━━━━━ Provided data ━━━━━
(* ===== verification/SetType.v ===== *)
(** t_set.c, the set data type: a set of strings kept as an integer set, a
    listpack or a hash table, and its conversions from one to another.

    An element is a string or an integer, as in the pairs [(str, len)] and
    [llval] of the code; whether a string is an sds (which only saves copies)
    is left out, and so are the release of memory and the reference counts.
    The hash function is a parameter, and so are the configuration, the content
    of fresh memory ([junk]), what the stack holds where the buffer for printed
    integers is ([llbuf]) and the addresses of the tables of a hash table. *)
From stdpp Require Import gmap.
From S2P Require Import Prelude Endian Strnum Intset Listpack Dict DictIter Element.

(** ** The hash table of a set (server.c) *)

Section dicttype.
Context (dictSdsHash : list Z -> Z).

Definition setDictType : dictType (list Z) unit :=
  DictType (list Z) unit dictSdsHash id id dictSdsKeyCompare (fun _ _ _ => true) true true (fun _ => true) 0.
End dicttype.

(** ** Sets *)

Inductive setobj := SIntset (iset : intset) | SListpack (lp : list Z) | SHash (ht : dict (list Z) unit).
Definition enc_of (set : setobj) : setenc :=
  match set with SIntset _ => OBJ_ENCODING_INTSET | SListpack _ => OBJ_ENCODING_LISTPACK | SHash _ => OBJ_ENCODING_HT end.

Inductive setTypeIterator := ItHash (di : dictIterator (list Z) unit) | ItIntset (ii : Z) | ItListpack (lpi : option Z).

Section set_type.
Context `{Host} (dictSdsHash : list Z -> Z) (resize : dictResizeEnable) (addr : bool -> Z) (junk : nat -> Z) (llbuf : list Z).
Context (set_max_intset_entries set_max_listpack_entries set_max_listpack_value : Z).
Notation t := (setDictType dictSdsHash).

Definition createSetObject : setobj := SHash dictCreate.
Definition createIntsetObject : setobj := SIntset intsetNew.
Definition createSetListpackObject : option setobj := lp ← lpNew junk 0; Some (SListpack lp).

(** [lpLength] may write the number of entries it has counted. *)
Definition setTypeSize (subject : setobj) : option (setobj * Z) :=
  match subject with
  | SHash d => Some (subject, dictSize d)
  | SIntset iset => Some (subject, intsetLen iset)
  | SListpack lp => '(n, lp) ← lpLength lp; Some (SListpack lp, n)
  end.

(** ** Iteration *)

Definition setTypeInitIterator (subject : setobj) : setTypeIterator :=
  match subject with
  | SHash _ => ItHash (dictGetIterator 0)
  | SIntset _ => ItIntset 0
  | SListpack _ => ItListpack None
  end.

Definition setTypeReleaseIterator (subject : setobj) (si : setTypeIterator) : option unit :=
  match subject, si with
  | SHash d, ItHash di => _ ← dictReleaseIterator addr di d; Some tt
  | _, _ => Some tt
  end.

(** The next element, or none at the end (-1).  An unsafe iterator does not
    change the dictionary. *)
Definition setTypeNext (subject : setobj) (si : setTypeIterator) : option (setTypeIterator * option setelem) :=
  match subject, si with
  | SHash d, ItHash di =>
      r ← dictNext addr d di;
      match r with
      | (_, di, None) => Some (ItHash di, None)
      | (_, di, Some de) => str ← dictGetKey de; Some (ItHash di, Some (ElStr str))
      end
  | SIntset iset, ItIntset ii =>
      v ← intsetGet iset (u32 ii);
      Some (ItIntset (i32 (ii + 1)), option_map ElInt v)
  | SListpack lp, ItListpack lpi =>
      lpi ← (match lpi with None => lpFirst lp | Some p => lpNext lp p end : option (option Z));
      match lpi with
      | None => Some (si, None)
      | Some p =>
          v ← lpGetValue lp p;
          e ← (match v with
               | LpInt val => Some (ElInt val)
               | LpStr off count => str ← rdn lp off count; Some (ElStr str)
               | LpBuf s => Some (ElStr s)
               end : option setelem);
          Some (ItListpack (Some p), Some e)
      end
  | _, _ => None
  end.

Definition setTypeNextObject (subject : setobj) (si : setTypeIterator) : option (setTypeIterator * option (list Z)) :=
  '(si, e) ← setTypeNext subject si;
  match e with
  | None => Some (si, None)
  | Some e => str ← elem_text llbuf e; Some (si, Some str)
  end.

(** [while (setTypeNext(si,...) != -1)] over a set that the body, which can
    stop the loop, leaves alone; [subject] gives the set in the current state. *)
Fixpoint set_each {S} (fuel : nat) (subject : S -> option setobj) (si : setTypeIterator)
  (body : setelem -> S -> option (S * bool)) (s : S) : option (setTypeIterator * S) :=
  match fuel with
  | O => None
  | Datatypes.S fuel =>
      set ← subject s;
      '(si, e) ← setTypeNext set si;
      match e with
      | None => Some (si, s)
      | Some e =>
          '(s, stop) ← body e s;
          if (stop : bool) then Some (si, s) else set_each fuel subject si body s
      end
  end.

(** A bound of the number of turns. *)
Definition set_turns (set : setobj) : nat :=
  match set with
  | SHash d => S (Z.to_nat (dictSize d))
  | SIntset iset => S (Z.to_nat (intsetLen iset))
  | SListpack lp => length lp
  end.

(** A whole iteration, from the iterator's creation to its release. *)
Definition set_iterate {S} (subject : S -> option setobj) (body : setelem -> S -> option (S * bool)) (s : S) : option S :=
  set ← subject s;
  '(si, s) ← set_each (set_turns set) subject (setTypeInitIterator set) body s;
  set ← subject s;
  _ ← setTypeReleaseIterator set si;
  Some s.

(** ** Conversion *)

(** [dictAdd] of a key that must be new. *)
Definition add_new (d : dict (list Z) unit) (key : list Z) : option (dict (list Z) unit) :=
  '(d, ok) ← dictAdd t resize d key tt;
  _ ← assert_ ok;
  Some d.

(** The boolean is C_OK; [malloc_ok] is the result of the allocation that
    [dictTryExpand] tries. *)
Definition setTypeConvertAndExpand (setobj_ : setobj) (enc : setenc) (cap : Z) (panic malloc_ok : bool) : option (setobj * bool) :=
  _ ← assert_ (negb (bool_decide (enc_of setobj_ = enc)));
  match enc with
  | OBJ_ENCODING_HT =>
      if negb panic && negb malloc_ok then Some (setobj_, false)
      else
        let d := (dictExpand dictCreate cap).1 in
        d ← set_iterate (fun _ => Some setobj_) (fun e d => element ← elem_text llbuf e; d ← add_new d element; Some (d, false)) d;
        Some (SHash d, true)
  | OBJ_ENCODING_LISTPACK =>
      estcap ← (match setobj_ with
                | SIntset iset =>
                    if 0 <? intsetLen iset then
                      v1 ← intsetMin iset; v2 ← intsetMax iset;
                      Some (Z.max (lpEstimateBytesRepeatedInteger v1 cap) (lpEstimateBytesRepeatedInteger v2 cap))
                    else Some (u64 (cap * 2))
                | _ => Some (u64 (cap * 2))
                end : option Z);
      lp ← lpNew junk estcap;
      lp ← set_iterate (fun _ => Some setobj_) (fun e lp => lp ← lp_append_elem junk e lp; Some (lp, false)) lp;
      Some (SListpack lp, true)
  | OBJ_ENCODING_INTSET => None
  end.

Definition setTypeConvert (set : setobj) (enc : setenc) : option setobj :=
  '(set, n) ← setTypeSize set;
  '(set, _) ← setTypeConvertAndExpand set enc n true true;
  Some set.

Definition setTypeMaybeConvert (set : setobj) (size_hint : Z) : option setobj :=
  if bool_decide (enc_of set = OBJ_ENCODING_LISTPACK) && (set_max_listpack_entries <? size_hint)
     || bool_decide (enc_of set = OBJ_ENCODING_INTSET) && (set_max_intset_entries <? size_hint)
  then '(set, _) ← setTypeConvertAndExpand set OBJ_ENCODING_HT size_hint true true; Some set
  else Some set.

(** A set that can hold the value. *)
Definition setTypeCreate (value : list Z) (size_hint : Z) : option setobj :=
  if bool_decide (is_Some (string2ll value)) && (size_hint <=? set_max_intset_entries) then Some createIntsetObject
  else if size_hint <=? set_max_listpack_entries then createSetListpackObject
  else Some (SHash (dictExpand dictCreate size_hint).1).

Definition intsetMaxEntries : Z :=
  if Z.shiftl 1 30 <=? set_max_intset_entries then Z.shiftl 1 30 else set_max_intset_entries.

Definition maybeConvertIntset (subject : setobj) : option setobj :=
  match subject with
  | SIntset iset => if intsetMaxEntries <? intsetLen iset then setTypeConvert subject OBJ_ENCODING_HT else Some subject
  | _ => None
  end.

Definition maybeConvertToIntset (set : setobj) : option setobj :=
  match set with
  | SIntset _ => Some set
  | _ =>
      '(set, n) ← setTypeSize set;
      if intsetMaxEntries <? n then Some set
      else
        iset ← set_iterate (fun _ => Some set)
          (fun e iset =>
             llval ← (match e with ElStr str => string2ll str | ElInt llval => Some llval end);
             '(iset, success) ← intsetAdd junk iset llval;
             _ ← assert_ success;
             Some (iset, false)) intsetNew;
        Some (SIntset iset)
  end.

(** ** Elements *)

Definition lp_find_first (lp str : list Z) : option (option Z) :=
  p ← lpFirst lp;
  match p with Some p => lpFind lp p str 0 | None => Some None end.

(** An intset to which a string that is no integer is added. *)
Definition intset_add_string (iset : intset) (str : list Z) : option setobj :=
  let n := intsetLen iset in
  '(maxelelen, totsize) ← (
    if n =? 0 then Some (0, 0)
    else
      v1 ← intsetMax iset; v2 ← intsetMin iset;
      Some (Z.max (sdigits10 v1) (sdigits10 v2),
            Z.max (lpEstimateBytesRepeatedInteger v1 n) (lpEstimateBytesRepeatedInteger v2 n)));
  safe ← lpSafeToAdd None (u64 (totsize + zlen str));
  if (n <? set_max_listpack_entries) && (zlen str <=? set_max_listpack_value) && (maxelelen <=? set_max_listpack_value) && safe then
    '(set, _) ← setTypeConvertAndExpand (SIntset iset) OBJ_ENCODING_LISTPACK (n + 1) true true;
    match set with
    | SListpack lp =>
        lp ← lp_append_elem junk (ElStr str) lp;
        lp ← lpShrinkToFit junk lp;
        Some (SListpack lp)
    | _ => None
    end
  else
    '(set, _) ← setTypeConvertAndExpand (SIntset iset) OBJ_ENCODING_HT (n + 1) true true;
    match set with SHash d => d ← add_new d str; Some (SHash d) | _ => None end.

Definition add_integer (iset : intset) (llval : Z) : option (setobj * bool) :=
  '(iset, success) ← intsetAdd junk iset llval;
  set ← (if (success : bool) then maybeConvertIntset (SIntset iset) else Some (SIntset iset));
  Some (set, success).

Definition setTypeAddAux (set : setobj) (e : setelem) : option (setobj * bool) :=
  match e, set with
  | ElInt llval, SIntset iset => add_integer iset llval
  | _, _ =>
      str ← elem_text llbuf e;
      match set with
      | SHash ht =>
          '(ht, position) ← dictFindPositionForInsert t resize ht str;
          match position with
          | PosNew table idx => '(ht, _) ← dictInsertAtPosition t ht str table idx; Some (SHash ht, true)
          | _ => Some (SHash ht, false)
          end
      | SListpack lp =>
          p ← lp_find_first lp str;
          match p with
          | Some _ => Some (set, false)
          | None =>
              '(n, lp) ← lpLength lp;
              safe ← lpSafeToAdd (Some lp) (zlen str);
              if (n <? set_max_listpack_entries) && (zlen str <=? set_max_listpack_value) && safe then
                lp ← lp_append_elem junk e lp; Some (SListpack lp, true)
              else
                '(set, _) ← setTypeConvertAndExpand (SListpack lp) OBJ_ENCODING_HT (n + 1) true true;
                match set with SHash d => d ← add_new d str; Some (SHash d, true) | _ => None end
          end
      | SIntset iset =>
          match string2ll str with
          | Some value => add_integer iset value
          | None => set ← intset_add_string iset str; Some (set, true)
          end
      end
  end.

Definition setTypeAdd (subject : setobj) (value : list Z) : option (setobj * bool) := setTypeAddAux subject (ElStr value).

Definition setTypeRemoveAux (set : setobj) (e : setelem) : option (setobj * bool) :=
  match e, set with
  | ElInt llval, SIntset iset => '(iset, success) ← intsetRemove junk iset llval; Some (SIntset iset, success)
  | _, _ =>
      str ← elem_text llbuf e;
      match set with
      | SHash d =>
          '(d, deleted) ← dictDelete t resize d str;
          Some (SHash (if deleted && htNeedsResize d then (dictResize resize d).1 else d), deleted)
      | SListpack lp =>
          p ← lp_find_first lp str;
          match p with
          | Some p => lp ← lp_not_null (lpDelete junk lp p); Some (SListpack lp, true)
          | None => Some (set, false)
          end
      | SIntset iset =>
          match string2ll str with
          | Some llval => '(iset, success) ← intsetRemove junk iset llval; Some (SIntset iset, success)
          | None => Some (set, false)
          end
      end
  end.

Definition setTypeRemove (set : setobj) (value : list Z) : option (setobj * bool) := setTypeRemoveAux set (ElStr value).

(** A lookup may move a bucket of a hash table that is being rehashed. *)
Definition setTypeIsMemberAux (set : setobj) (e : setelem) : option (setobj * bool) :=
  match e, set with
  | ElInt llval, SIntset iset => b ← intsetFind iset llval; Some (set, b)
  | _, _ =>
      str ← elem_text llbuf e;
      match set with
      | SListpack lp => p ← lp_find_first lp str; Some (set, bool_decide (is_Some p))
      | SIntset iset =>
          match string2ll str with
          | Some llval => b ← intsetFind iset llval; Some (set, b)
          | None => Some (set, false)
          end
      | SHash d => '(d, p) ← dictFind t resize d str; Some (SHash d, bool_decide (is_Some p))
      end
  end.

Definition setTypeIsMember (set : setobj) (value : list Z) : option (setobj * bool) := setTypeIsMemberAux set (ElStr value).

(** ** Copies *)

Definition setTypeDup (o : setobj) : option setobj :=
  match o with
  | SIntset iset =>
      c ← rdn (contents iset) 0 (intsetBlobLen iset - sizeof_intset);
      Some (SIntset (mk_intset (encoding iset) (length_ iset) c))
  | SListpack lp => lp ← lpDup lp; Some (SListpack lp)
  | SHash d =>
      set_iterate (fun _ => Some o) (fun e set => '(set, _) ← setTypeAddAux set e; Some (set, false))
        (SHash (dictExpand dictCreate (dictSize d)).1)
  end.
End set_type.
━━━━━
* Work instruction
Copy every line of the data above, beginning with the first and ending with the line that contains "Definition enc_of (set", and give nothing more.

* Finished exercise
(* ===== verification/SetType.v ===== *)
(** t_set.c, the set data type: a set of strings kept as an integer set, a
    listpack or a hash table, and its conversions from one to another.

    An element is a string or an integer, as in the pairs [(str, len)] and
    [llval] of the code; whether a string is an sds (which only saves copies)
    is left out, and so are the release of memory and the reference counts.
    The hash function is a parameter, and so are the configuration, the content
    of fresh memory ([junk]), what the stack holds where the buffer for printed
    integers is ([llbuf]) and the addresses of the tables of a hash table. *)
From stdpp Require Import gmap.
From S2P Require Import Prelude Endian Strnum Intset Listpack Dict DictIter Element.

(** ** The hash table of a set (server.c) *)

Section dicttype.
Context (dictSdsHash : list Z -> Z).

Definition setDictType : dictType (list Z) unit :=
  DictType (list Z) unit dictSdsHash id id dictSdsKeyCompare (fun _ _ _ => true) true true (fun _ => true) 0.
End dicttype.

(** ** Sets *)

Inductive setobj := SIntset (iset : intset) | SListpack (lp : list Z) | SHash (ht : dict (list Z) unit).
Definition enc_of (set : setobj) : setenc :=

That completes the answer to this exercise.